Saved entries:
(* ===== verification/GenTexts.v ===== *)
(** * The texts of the generator (cmd/milady/commands/generate/template.go)

    The constants that the rules of the generating commands put into the
    templates, and the rules of common.go that hold a text. *)

From S2P Require Import Prelude GoStr Replacer TextTemplate SqlFields GenCommon.
From Stdlib Require Import Ascii.

Module GenTexts.
Import Replacer TextTemplate SqlFields GenCommon.

Definition dockerFileHTTPCode : string := "# add curl, used for http service checking, can be installed without it if deployed in k8s
RUN apk add curl

COPY configs/ /app/configs/
COPY serverNameExample /app/serverNameExample
RUN chmod +x /app/serverNameExample

# http port
EXPOSE 8080".

Definition dockerFileGrpcCode : string := "# add grpc_health_probe for health check of grpc services
COPY grpc_health_probe /bin/grpc_health_probe
RUN chmod +x /bin/grpc_health_probe

COPY configs/ /app/configs/
COPY serverNameExample /app/serverNameExample
RUN chmod +x /app/serverNameExample

# grpc and http port
EXPOSE 8282 8283".

Definition dockerFileBuildHTTPCode : string := text ["# compressing binary files
#cd /
#upx -9 serverNameExample


# building images with binary
FROM alpine:latest
MAINTAINER zhufuyi "; "g.zhufuyi@gmail.com"; "

# set the time zone to Shanghai
RUN apk add tzdata  \
    && cp /usr/share/zoneinfo/Asia/Shanghai /etc/localtime \
    && echo "; "Asia/Shanghai"; " > /etc/timezone \
    && apk del tzdata

# add curl, used for http service checking, can be installed without it if deployed in k8s
RUN apk add curl

COPY --from=build /serverNameExample /app/serverNameExample
COPY --from=build /go/src/serverNameExample/configs/serverNameExample.yml /app/configs/serverNameExample.yml

# http port
EXPOSE 8080"].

◆ YOUR OBJECTIVE
Which lines of the records contain "curl"? Show each of them.

◆ RESPONSE BOX
Definition dockerFileHTTPCode : string := "# add curl, used for http service checking, can be installed without it if deployed in k8s
RUN apk add curl
# add curl, used for http service checking, can be installed without it if deployed in k8s
RUN apk add curl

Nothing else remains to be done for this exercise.